The answer should consist of each line from the data below that includes "embedded".

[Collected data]
┌────────
(** * backend/app.py: the exam service, embedded and verified

    The Flask application keeps two module-level globals, [users] (a dict)
    and [questions] (a list of dicts), and exposes four handlers:
    [register], [login], [get_questions] and [submit_exam].  Each handler is
    embedded as a function from the globals and the parsed request body to
    the response and the globals after the call.

    Scope of the embedding.
    - [submit_exam] works on parsed JSON values ([json] below); the request
      body is a JSON array, its elements are arbitrary JSON values.  JSON
      numbers with a fraction or an exponent (Python floats) are left out.
    - [register] and [login] read [username] and [password] with
      [data.get]; a field is [None] when the key is missing (or null) and a
      string otherwise.  Fields of another JSON type are outside this
      embedding: the code takes numbers and bools as credentials like
      strings and raises [TypeError] on a username that is an array or an
      object.
    - [@jwt_required()], [create_access_token] and [jsonify] belong to
      Flask and flask_jwt_extended.  The handler bodies are embedded as they
      run once the decorator has let the request through; a response is the
      Python value handed to [jsonify] together with the status code. *)

From stdpp Require Import gmap strings list fin_maps.

Local Open Scope string_scope.
Local Open Scope list_scope.
Local Open Scope Z_scope.
Local Open Scope nat_scope.

(** ** Python values and exceptions *)

(** What [request.get_json()] yields: [JObj] keeps the members in document
    order, [JInt] is a Python int, [JBool] a Python bool. *)
#[local] Set Warnings "-register-all".
Inductive json : Type :=
| JNull
| JBool (b : bool)
| JInt (n : Z)
| JStr (s : string)
| JArr (items : list json)
| JObj (members : list (string * json)).
#[local] Set Warnings "register-all".

Inductive exn : Type := KeyError | TypeError.

Inductive py_result (A : Type) : Type :=
| Return (a : A)
| Raise (e : exn).
Arguments Return {A} a.
Arguments Raise {A} e.

(** Sequencing: an exception ends the computation.  [x ← m; k] below is
    stdpp's notation for [mbind]. *)
#[global] Instance py_result_ret : MRet py_result := fun _ a => Return a.

#[global] Instance py_result_bind : MBind py_result := fun _ _ f m =>
  match m with
  | Return a => f a
  | Raise e => Raise e
  end.

(** [json.loads] keeps the last of several members with one name. *)
Fixpoint obj_lookup (k : string) (members : list (string * json)) : option json :=
  match members with
  | [] => None
  | (k', v) :: rest =>
      match obj_lookup k rest with
      | Some w => Some w
      | None => if String.eqb k' k then Some v else None
      end
  end.

(** [answer[k]] for a string [k]: a dict without the key raises [KeyError];
    a list, a str, a number, a bool or [None] raises [TypeError]. *)
Definition getitem (answer : json) (k : string) : py_result json :=
  match answer with
  | JObj members =>
      match obj_lookup k members with
      | Some v => Return v
      | None => Raise KeyError
      end
  | _ => Raise TypeError
  end.

(** Dict keys up to Python's [hash] and [==]: [True] and [1] are one key,
    [False] and [0] too. *)
Inductive pykey : Type := KNone | KInt (n : Z) | KStr (s : string).

#[global] Instance pykey_eq_dec : EqDecision pykey.
Proof. solve_decision. Defined.

(** [hash(v)]: lists and dicts are unhashable. *)
Definition py_hash (v : json) : py_result pykey :=
  match v with
  | JNull => Return KNone
  | JBool b => Return (KInt (Z.b2z b))
  | JInt n => Return (KInt n)
  | JStr s => Return (KStr s)
  | JArr _ | JObj _ => Raise TypeError
  end.

(** [v == s] for a str [s]: only an equal str is equal to a str. *)
Definition eq_str (v : json) (s : string) : bool :=
  match v with
  | JStr t => String.eqb t s
  | _ => false
  end.

(** A Python dict with hashable JSON keys and str values, in insertion
    order.  [d[k] = v] keeps the key object and the position of an entry
    already there and replaces its value; otherwise it appends.  The
    caller passes [c], the class of [k] it got from [py_hash]. *)
Definition pydict : Type := list (json * string).

Definition key_is (c : pykey) (k : json) : bool :=
  match py_hash k with
  | Return c' => bool_decide (c' = c)
  | Raise _ => false
  end.

Fixpoint dict_setitem (d : pydict) (k : json) (c : pykey) (v : string) : pydict :=
  match d with
  | [] => [(k, v)]
  | (k', v') :: rest =>
      if key_is c k' then (k', v) :: rest
      else (k', v') :: dict_setitem rest k c v
  end.

(** [d.get(k)] by the key's class. *)
Fixpoint dict_lookup (d : pydict) (c : pykey) : option string :=
  match d with
  | [] => None
  | (k', v') :: rest => if key_is c k' then Some v' else dict_lookup rest c
  end.

(** [d1 == d2] on dicts: the same keys bound to equal values, whatever the
    insertion order. *)
Definition dict_eq (d1 d2 : pydict) : Prop :=
  ∀ c, dict_lookup d1 c = dict_lookup d2 c.

(** ** The globals *)

Record Question : Type := mkQuestion {
  qid : Z;
  question : string;
  options : list string;
  correct_answer : string
}.

Record app_state : Type := mkState {
  g_users : gmap string string;
  g_questions : list Question
}.

Definition users : gmap string string := ∅.

Definition questions : list Question :=
  [ mkQuestion 1 "What is the capital of France?"
      ["Berlin"; "Madrid"; "Paris"; "Rome"] "Paris";
    mkQuestion 2 "Which planet is known as the Red Planet?"
      ["Earth"; "Mars"; "Jupiter"; "Saturn"] "Mars";
    mkQuestion 3 "What is the largest ocean on Earth?"
      ["Atlantic Ocean"; "Indian Ocean"; "Arctic Ocean"; "Pacific Ocean"]
      "Pacific Ocean";
    mkQuestion 4 "Who wrote 'To Kill a Mockingbird'?"
      ["Harper Lee"; "Mark Twain"; "Ernest Hemingway"; "F. Scott Fitzgerald"]
      "Harper Lee";
    mkQuestion 5 "What is the square root of 64?"
      ["6"; "7"; "8"; "9"] "8" ].

(** The globals when the process starts. *)
Definition startup : app_state := mkState users questions.

(** ** Responses *)

(** The argument of [jsonify] in [register] and [login]. *)
Inductive reply : Type :=
| Msg (msg : string)
| AccessToken (identity : string).

(** [(body, status)]; a handler that returns [jsonify(...)] alone answers
    200. *)
Definition response : Type := reply * Z.

(** ** register and login *)

Record credentials : Type := mkCredentials {
  username : option string;
  password : option string
}.

(** [not v] for [v] a str or [None]. *)
Definition py_not (v : option string) : bool :=
  match v with
  | None => true
  | Some s => String.eqb s ""
  end.

(** A field that [data.get] finds missing, or that is the empty str. *)
Definition empty_or_missing (v : option string) : Prop :=
  v = None ∨ v = Some "".

(** The last branch of the [match] is never reached: [py_not] has sent a
    missing field to the first answer. *)
Definition register (st : app_state) (data : credentials) : response * app_state :=
  if py_not (username data) || py_not (password data) then
    ((Msg "Username and password are required", 400%Z), st)
  else
    match username data, password data with
    | Some u, Some p =>
        if bool_decide (is_Some (g_users st !! u)) then
          ((Msg "User already exists", 409%Z), st)
        else
          ((Msg "User registered successfully", 201%Z),
           mkState (<[u := p]> (g_users st)) (g_questions st))
    | _, _ => ((Msg "Username and password are required", 400%Z), st)
    end.

Definition login (st : app_state) (data : credentials) : response * app_state :=
  if py_not (username data) || py_not (password data) then
    ((Msg "Username and password are required", 400%Z), st)
  else
    match username data, password data with
    | Some u, Some p =>
        if negb (bool_decide (is_Some (g_users st !! u)))
           || negb (bool_decide (g_users st !! u = Some p)) then
          ((Msg "Invalid username or password", 401%Z), st)
        else
          ((AccessToken u, 200%Z), st)
    | _, _ => ((Msg "Username and password are required", 400%Z), st)
    end.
└────────
◆ Solution ◆
(** * backend/app.py: the exam service, embedded and verified
    embedded as a function from the globals and the parsed request body to
      Flask and flask_jwt_extended.  The handler bodies are embedded as they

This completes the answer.